Incidentally, I dedicated two of my books to Olivia, the first was ‘James and the Giant Peach’. That was when she was still alive. The second was ‘The BFG’, dedicated to her memory after she had died from measles. You will see her name at the beginning of each of these books. And I know how happy she would be if only she could know that her death had helped to save a good deal of illness and death among other children.

While one can conclude that losing his daughter to measles is what prompted Roald Dahl to speak out in support of vaccination, I was baffled to discover yet another story being told about measles –  only this one came from a parent who believes that “measles is marvelous”.  Sad, but true, Stephanie Messenger self-published a book entitled ‘Melanie’s Marvelous Measles’, in an apparent attempt to mock the efforts of people like Roald Dahl (and his book entitled ‘George’s Marvelous Medicine’).  While in Roald Dahl’s books the reader is often entertained by alliteration and similes, I’m concerned that Messenger’s book, motivated by the death of her son, is a hazardous suggestion to parents that may ultimately result in further and unnecessary suffering.

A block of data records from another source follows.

Record written_row (staged : list StagedColumn) (hj rh : string) (r r' : gmap string SqlValue) : Prop := {
  wr_hlcs : cell r' COLUMN_HLCS_COLUMN = SText hj;
  wr_hlc : cell r' HLC_TIMESTAMP_COLUMN = SText rh;
  wr_data : forall c, is_meta_column c = false ->
    r' !! c = match find_staged c staged with Some s => Some (stored_as schema c (sc_value s)) | None => r !! c end;
}.

Lemma stored_cells_written staged (hj rh : string) (ws : bool) (sigs : list SqlValue) r :
  managed -> NoDup (map sc_column staged) -> length sigs = length (if ws then [COLUMN_SIGS_COLUMN] else []) ->
  written_row staged hj rh r
    (stored_cells schema (map sc_column staged ++ meta_written ws)
       (map sc_value staged ++ [SText hj; SText rh] ++ sigs) r).
Proof.
  intros [_ _ _ Ht Hhs] Hnd Hl. rewrite stored_cells_app by (by rewrite !length_map).
  set (r1 := stored_cells schema (map sc_column staged) _ r).
  assert (forall c, is_meta_column c = false -> stored_cells schema (meta_written ws) ([SText hj; SText rh] ++ sigs) r1 !! c = r1 !! c) as Hc.
  { intros c Hc. apply stored_cells_other. intros Hin%meta_written_meta. congruence. }
  split; [| |intros c Hm; rewrite Hc by done; by apply stored_cells_staged];
    destruct ws, sigs as [|sg [|]]; try done; unfold stored_cells, set_cells, meta_written, cell; cbn;
    rewrite Ht, Hhs; by simplify_map_eq.
Qed.

Lemma has_column_elem name : has_column name schema = true -> name ∈ map ci_name schema.
Proof.
  unfold has_column. intros (c & Hc & <-%String.eqb_eq)%existsb_exists.
  apply list_elem_of_fmap_2. by apply list_elem_of_In.
Qed.

Lemma meta_written_columns ws :
  managed -> (ws = true -> has_column COLUMN_SIGS_COLUMN schema = true) ->
  forall c, c ∈ meta_written ws -> c ∈ map ci_name schema.
Proof.
  intros [_ Hh Hhs _ _] Hws c [Hc|Hc]%elem_of_app.
  - set_unfold in Hc. destruct Hc as [->|[->|[]]]; by apply has_column_elem.
  - destruct ws; [|by apply elem_of_nil in Hc]. apply list_elem_of_singleton in Hc as ->. by apply has_column_elem, Hws.
Qed.
End cells.

(** ** The steps of the row loop on a stored row *)

Section store.
Context `{Unicode} `{Serde} `{!SerdeLaws} {db : Type} `{RowStore db}.

#[export] Instance same_schema_preorder : PreOrder same_schema.
Proof.
  split; [by intros c t|]. intros c1 c2 c3 H12 H23 t. destruct (H12 t) as [Ht1 Hs1], (H23 t) as [Ht2 Hs2].
  split; [congruence|]. intros w ps r. by rewrite Hs2, Hs1.
Qed.

#[export] Instance same_store_preorder : PreOrder same_store.
Proof.
  split; [by split|]. intros c1 c2 c3 [Hs1 Hr1] [Hs2 Hr2]. split; [by etrans|]. intros t w ps. by rewrite Hr2.
Qed.

Lemma get_schema_same c c' t : same_schema c c' -> get_table_schema c' t = get_table_schema c t.
Proof. intros Hs. unfold get_table_schema. by rewrite (proj1 (Hs t)). Qed.

Lemma get_schema_info (c : db) t schema : get_table_schema c t = Ok schema -> table_info c t = Ok schema.
Proof. unfold get_table_schema. by destruct (negb _). Qed.

Lemma fetch_existing_rows (tx : db) t w pkv ps e :
  convert_params pkv = Ok ps -> fetch_existing_hlcs tx t w pkv = Ok e ->
  e = match rows_at tx t w ps with [] => None | r :: _ => Some (row_hlc r, row_hlcs r) end.
Proof.
  intros Hps. unfold fetch_existing_hlcs. rewrite Hps. cbn.
  unfold query_row. pose proof (store_selects tx t w ps [COLUMN_HLCS_COLUMN; HLC_TIMESTAMP_COLUMN]) as Hq.
  destruct (query tx _ ps) as [rows|[]|]; cbn; try done. rewrite Hq. destruct (rows_at tx t w ps) as [|r rs]; cbn; [by intros [= <-]|].
  unfold row_hlc, row_hlcs, get_opt_string. cbn.
  destruct (cell r COLUMN_HLCS_COLUMN); cbn; try done;
    destruct (cell r HLC_TIMESTAMP_COLUMN); cbn; try done; by intros [= <-].
Qed.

The idea of promoting childhood illness seems to epitomize the growing attitudes of many dangerously mislead parents.  It’s not enough for them to enjoy their freedoms by choosing not to vaccinate their children.  No.  For some reason they feel they must validate their own misguided opinions.  They do they best to spreading untruths and make unsubstantiated claims in hopes that their efforts will encourage others to question immunizations and instead encourage diseases known to cause death.

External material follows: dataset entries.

(** ** A concrete deleted row *)

Definition mini_log_row : gmap string SqlValue :=
  list_to_map [("id", SText "d1"); ("table_name", SText "items"); ("row_pks", SText (mini_pks "a"));
               (HLC_TIMESTAMP_COLUMN, SText "9/d"); (COLUMN_HLCS_COLUMN, SText "{}")].
Definition mini_buried : Mem :=
  mkMem (list_to_map [("items", mkMemTable mini_schema []); (DELETED_ROWS_TABLE, mkMemTable mini_log_schema [mini_log_row])])
    ∅ [] true.
Definition mini_late : list ColumnChange := [mini_change (mini_pks "a") "body" "5/c"].
Definition mini_late_outcome : ApplyOutcome := mkOutcome (mkReport 0 0 1 0 0 0 0 0 0 0 0) [mkSkipped 0 ShadowedByDelete].
Abbreviation mini_late_run := (commit_batch mini_policy mini_now mini_buried mini_late tt) (only parsing).

Lemma mini_late_commit : fst mini_late_run = Ok (mini_late_outcome, None, tt).
Proof. vm_compute. reflexivity. Qed.

Lemma mini_tombstone : tombstone mini_buried "items" [("id", JString "a")] "9/d".
Proof.
  exists mini_log_row, (mini_pks "a"), [("id", JString "a")].
  assert (rows_at mini_buried DELETED_ROWS_TABLE [] [] = [mini_log_row]) as -> by reflexivity.
  split; [by left|]. repeat (split; [reflexivity|]). reflexivity.
Qed.

Lemma deleted_row_stays_deleted_witness :
  rows_at (snd mini_late_run) "items" [WEq "id"] [SText "a"] = [] /\
  tombstone (snd mini_late_run) "items" [("id", JString "a")] "9/d" /\
  forall i ch, mini_late !! i = Some ch -> change_key ch = ("items", mini_pks "a") ->
    i ∈ map sk_input_index (skipped mini_late_outcome).
Proof.
  apply (deleted_row_stays_deleted mini_policy mini_now mini_buried mini_late tt mini_late_outcome None tt
    (snd mini_late_run) "items" (mini_pks "a") mini_schema [WEq "id"] [SText "a"] [("id", JString "a")] "9/d").
  - apply signature_leaves_store.
  - split; [apply mini_address; reflexivity|reflexivity|done].
  - intros ch Hch Hne. apply list_elem_of_singleton in Hch as ->. by destruct Hne.
  - intros ch Hch. by apply list_elem_of_singleton in Hch as ->.
  - reflexivity.
  - exact mini_tombstone.
  - intros ch [_ Hch]%list_elem_of_filter. apply list_elem_of_singleton in Hch as ->. vm_compute. discriminate.
  - exact (pair_result _ _ mini_late_commit).
Defined.
(* ===== verification/Creates.v ===== *)
(** * When a call creates a row (src/crdt/apply/engine.rs, row.rs, write.rs)

    What becomes of an absent row under [apply_remote_changes] with the signature
    policy: it is created when one of the row's changes can win a column nobody has
    written, unless the delete log holds an entry at least as new as the changes or a
    constraint refuses the INSERT, which the outcome then says of a change of the row. *)

From S2P Require Import Prelude Utf8 Hashing Names Json Sql Mini Hlc Lww Trigger Report Errors Value Scanner Preimage Policy Preflight Grouping Row Write DeleteProp Cleanup Engine EngineLemmas Apply Store Merge Deletes Batch Tombstone Sync.

(** ** Changes that can create a row *)

(** A change of a synced column whose HLC is complete and newer than none, and whose
    value the store has a form for. *)
Definition viable `{Serde} (schema : list ColumnInfo) (c : ColumnChange) : Prop :=
  column_name c ∈ data_names schema /\ complete_hlc (hlc_timestamp c) = true /\
  hlc_is_newer (hlc_timestamp c) EmptyString = true /\ is_ok (json_to_rusqlite_value (value c)) = true.

(** The outcome names a change of the row as refused by a constraint. *)
Definition constraint_skip (changes : list ColumnChange) (k : string * string) (skips : list SkippedChange) : Prop :=
  exists i c reason, changes !! i = Some c /\ change_key c = k /\ constraint_reason reason = true /\
    mkSkipped i reason ∈ skips.

Section eligible.
Context `{Unicode} `{Serde}.

Lemma eligible_data schema col :
  NoDup (map ci_name schema) -> col ∈ data_names schema ->
  classify_eligibility col (list_to_set (map ci_name schema)) (list_to_set (pk_names schema)) = None.
Proof. intros Hnd Hcol. by apply (classify_eligibility_matches_scanner schema col Hnd). Qed.

(** The writes to a data column are those of all changes under the key. *)
Lemma eligible_writes schema group col :
  NoDup (map ci_name schema) -> col ∈ data_names schema ->
  omap (write_of col) (map ic_change (eligible_of schema group)) = omap (write_of col) (map snd group).
Proof.
  intros Hnd Hcol. pose proof (eligible_data _ _ Hnd Hcol) as Hel. unfold eligible_of, indexed_of.
  induction group as [|[i c] group IH]; [done|]. cbn [map fst snd].
  assert (forall A B (f : A -> option B) x l, omap f (x :: l) = match f x with Some y => y :: omap f l | None => omap f l end)
    as Homap by done.
  rewrite Homap, <- IH, filter_cons. case_decide as Hc; [cbn [map ic_change]; by rewrite Homap|].
  unfold write_of at 2. destruct (String.eqb_spec (column_name c) col) as [Heq|]; [|done].
  cbn in Hc. rewrite Heq in Hc. done.
Qed.
End eligible.

(** ** The shadow map holds nothing but the log *)

Section shadow.
Context `{Unicode} `{Serde} {db : Type} `{RowStore db}.

Lemma add_shadows_from entries table m' d : forall m,
  (m', d) ∈ default [] (fold_left add_shadow entries m !! table) ->
  (m', d) ∈ default [] (m !! table) \/
  exists pks, (table, pks, Some d) ∈ entries /\ from_str_map pks = Some m'.
Proof.
  induction entries as [|[[t pks] h] entries IH]; intros m; cbn [fold_left]; [by left|].
  intros [Hin|(pks' & He & Hm)]%IH; [|right; exists pks'; split; [by right|done]]. revert Hin. cbn [add_shadow].
  destruct h as [h|]; [|by left]. destruct (from_str_map pks) as [mp|] eqn:Hmp; [|by left].
  destruct (decide (t = table)) as [->|Hne]; [|rewrite lookup_insert_ne by done; by left].
  rewrite lookup_insert_eq. cbn [default from_option id].
  intros [?|Hl%list_elem_of_singleton]%elem_of_app; [by left|right]. injection Hl as -> ->.
  exists pks. split; [by left|done].
Qed.

Lemma shadow_tombstone (c : db) shadow table m m' d :
  load_delete_shadow_map c = Ok shadow -> (m', d) ∈ default [] (shadow !! table) -> jmap_eqb m' m = true ->
  tombstone c table m d.
Proof.
  intros (rows & Hq%map_err_Ok & Hl)%bind_Ok Hin Heq.
  pose proof (store_log_all c) as Hlog. rewrite Hq in Hlog. subst rows.
  apply bind_Ok in Hl as (entries & He & [= <-]).
  apply add_shadows_from in Hin as [Hin|(pks & Hin & Hm)]; [rewrite lookup_empty in Hin; by apply elem_of_nil in Hin|].
  apply try_map_Ok in He. apply list_elem_of_lookup in Hin as [i Hi].
  destruct (Forall2_lookup_r _ _ _ _ _ He Hi) as (row & Hrow & Hs).
  apply list_elem_of_lookup_2, list_elem_of_fmap in Hrow as (r & -> & Hr).
  exists r, pks, m'. split; [done|]. revert Hs. unfold shadow_row. cbn [map].
  intros Hs%map_err_Ok. cbn in Hs. 
  destruct (cell r "table_name") eqn:Ht; try done. destruct (cell r "row_pks") eqn:Hp; try done.
  destruct (cell r HLC_TIMESTAMP_COLUMN) eqn:Hh; try done. cbn in Hs. by injection Hs as -> -> ->.
Qed.
End shadow.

It’s clear that immunizations try to create a community immunity that not only protects the individual, but is also intended to help protect those too young or medically unable to be immunized.  I’ve reconciled with the fact that there will always be some people who choose not to vaccinate.  While there may not be much we can do to change their minds, it saddens me that parents like Messenger continue to declare that getting measles is good and getting vaccinated is bad.  It’s scary to think that parents will read this book and share it with their children, perpetuating these ideas for future generations to come.
As a regular contributor to this blog I know that many people wake up each day with a goal to convince others that vaccines are unsafe and unnecessary.  Yet, I still can’t help but wonder how any parent could honestly believe that having your child suffer with a disease that is known to be deadly could ever be a good thing.  Even if you’re not a big fan of immunizations.
To me, it’s like rolling the dice.  Playing Russian roulette.  Betting on a perfect immune system and not realizing that there are no second chances.  
I’m just not willing to gamble with my child’s health and I only wish all parents would see it that way – not to validate my own scientific beliefs, but to prevent children from suffering and to spare parents like Roald Dahl from having to live with the pain of losing a child.
Tonight I intend to cuddle up and read another Roald Dahl book with my children.  You can bet that I will make sure they read the dedication page and I will share Olivia’s story. They are going to need to be prepared to deal with Messenger’s children someday.